Democratas da Câmara questionam governo Trump sobre possível contratação de envolvidos no 6 de Janeiro pela ICE
Parlamentares pedem documentos para saber se réus perdoados pelo ataque ao Capitólio foram contratados pela agência de imigração
Deputados democratas da Câmara dos Representantes solicitaram ao governo do presidente Donald Trump informações sobre a possível contratação, pela agência de Imigração e Alfândega dos Estados Unidos (ICE), de pessoas envolvidas no ataque ao Capitólio em 6 de janeiro de 2021 que receberam perdão presidencial.
Em uma carta de três páginas enviada na segunda-feira à secretária de Segurança Interna, Kristi Noem, e à procuradora-geral, Pam Bondi, e obtida pela CBS News, o deputado Jamie Raskin, principal representante democrata no Comitê Judiciário da Câmara, pediu acesso a todos os “registros, documentos, memorandos e comunicações internas” relacionados à contratação de pessoas investigadas ou acusadas por ações ligadas à invasão do Capitólio.

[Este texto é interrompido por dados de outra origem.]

Lemma fires_once_per_window_witness :
  limiter_key 7 toy_spec (Obj (toy_event "Failed" "b")) <> limiter_key 5 toy_spec (Obj (toy_event "Failed" "a")).
Proof.
  apply (fires_once_per_window toy_engine (toy_arrival 5 "a") [toy_arrival 6 "a"] (toy_arrival 7 "b") 0
           toy_spec
           (build_match 5 toy_engine 0 toy_spec (toy_event "Failed" "a"))
           (build_match 7 toy_engine 0 toy_spec (toy_event "Failed" "b"))).
  - apply empty_ok. simpl. lia.
  - reflexivity.
  - reflexivity.
  - simpl. lia.
  - apply list_elem_of_In. vm_compute. by left.
  - reflexivity.
  - repeat (apply Forall_cons; split; [split|]); try (by apply Forall_nil);
      try (intros i; by vm_compute); intros s ->%list_elem_of_singleton Hr; by vm_compute in Hr.
  - apply list_elem_of_In. vm_compute. by left.
  - reflexivity.
Defined.

Lemma recovery_rearms_witness :
  let r := (RateLimit.Allow 5 "toy:a" hour (NewRateLimiter 8)).2 in
  let '(fired, r1, c1) := match_spec (fun _ => 6) (fun _ => 6) 6 toy_engine 0 toy_spec
                            (toy_event "Running" "a") r (churn toy_engine) in
  fired = false
  /\ (match_spec (fun _ => 7) (fun _ => 7) 7 toy_engine 0 toy_spec (toy_event "Failed" "a") r1 c1).1.1 = true.
Proof.
  intros r.
  apply (recovery_rearms (fun _ => 6) (fun _ => 6) 6 (fun _ => 7) (fun _ => 7) 7 toy_engine 0 toy_spec
           (toy_event "Running" "a") (toy_event "Failed" "a") r (churn toy_engine)); try by vm_compute.
  - apply RateLimit.Allow_ok, empty_ok. simpl. lia.
  - by eexists.
Defined.

Lemma resync_boundary_witness :
  suppressedByResync (NewEngine [] (unix_to_internal + 600 * second))
    (Some [("metadata", JObj [("creationTimestamp", JStr "1970-01-01T00:00:00Z")])]) = true.
Proof.
  apply (resync_boundary (NewEngine [] (unix_to_internal + 600 * second))
           [("creationTimestamp", JStr "1970-01-01T00:00:00Z")]); [done|].
  exists unix_to_internal. split; by vm_compute.
Defined.

Lemma overrides_applied_witness :
  let '(sp', applied, unknown) := ApplyRateLimits [toy_spec] [("toy", minute); ("typo", hour)] in
  length sp' = 1%nat
  /\ (forall i s, [toy_spec] !! i = Some s ->
        sp' !! i = Some (with_rate_limit (default (RateLimit s) (assoc (Name s) [("toy", minute); ("typo", hour)])) s))
  /\ (forall n, n ∈ applied <-> n ∈ map Name [toy_spec] /\ is_Some (assoc n [("toy", minute); ("typo", hour)]))
  /\ (forall n, n ∈ unknown <-> n ∈ map fst [("toy", minute); ("typo", hour)] /\ n ∉ map Name [toy_spec]).
Proof. by apply (overrides_applied [toy_spec] [("toy", minute); ("typo", hour)]). Defined.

Os democratas afirmam que ainda não está claro quantos réus do 6 de Janeiro teriam sido convidados a integrar o atual governo, incluindo agentes do Departamento de Segurança Interna que atuam mascarados. Embora não haja confirmação de que a ICE tenha contratado participantes do ataque, a agência passa por uma rápida expansão, impulsionada por um aporte de US$ 75 bilhões aprovado pelo Congresso no ano passado, que pode permitir a contratação de milhares de novos agentes.

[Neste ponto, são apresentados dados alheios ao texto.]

(* ===== verification/RelayClient.v ===== *)
(** * The relay client: reconnection, load shedding and shutdown

    pkg/relay/client.go.  [Run] dials, holds a session and waits before the
    next dial; a session has a read loop, a ping loop, a worker that answers
    shed messages and the goroutines of the handlers, which outlive it.  Each
    goroutine is cut where the code waits (a dial, a read, a write, a timer)
    and [step] runs the parts in any order.  The dialer, the socket and the
    handlers are the environment: what they return is an argument of the step
    it decides. *)

From S2P Require Import Prelude GoText GoJson GoStruct GoMarshal GoCrypto Dispatch.
(* ===== verification/Finding.v ===== *)
(** * Findings (pkg/alerts: finding.go, node_subject.go, auth.go)

    The envelope posted to the collector and the three builders of it: from a
    matched trigger, from an AlertManager webhook and from a bare kubewatch
    event.  Random UUIDs are arguments, the name-based UUID, the node lookup
    and [net.SplitHostPort] are parameters. *)

From S2P Require Import Prelude GoText GoJson GoStruct GoCrypto GoTime CanonJson GoMarshal.
(* ===== verification/AlertIntake.v ===== *)
(** * The event intake and the forwarder (pkg/alerts: k8s_intake.go, server.go)

    [/api/handle] reads the header of a kubewatch event and queues it on a
    shard; one worker per shard matches events with the trigger engine, and
    matches are posted to the collector under a bounded pool.  The counters
    are atomics that handlers and workers update one by one, so [exec] cuts
    the code at every atomic operation and runs the parts of all handlers and
    workers in any order.  The engine is used through the class
    [TriggerEngine], the counterpart of the interface in the code. *)

From S2P Require Import Prelude GoText GoJson GoStruct GoMarshal Finding.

Raskin argumenta que eventuais contratações poderiam passar despercebidas, já que agentes da ICE costumam ocultar suas identidades. “Quem está por trás dessas máscaras?”, questionou o parlamentar, que integrou a comissão especial que investigou o ataque ao Capitólio.
O pedido ocorre em meio a críticas ao perdão concedido por Trump a mais de 1.500 envolvidos nos distúrbios, decisão que democratas e vítimas do ataque dizem incentivar a violência política. Trump, por sua vez, afirma que muitos dos perdoados eram inocentes ou cometeram infrações menores.
A carta também cita o caso de Jared Wise, ex-funcionário do FBI e réu do 6 de Janeiro que, após ser perdoado, assumiu um cargo de assessor no Departamento de Justiça. Segundo Raskin, Wise teria participado de esforços para pressionar servidores que atuaram na responsabilização dos envolvidos no ataque.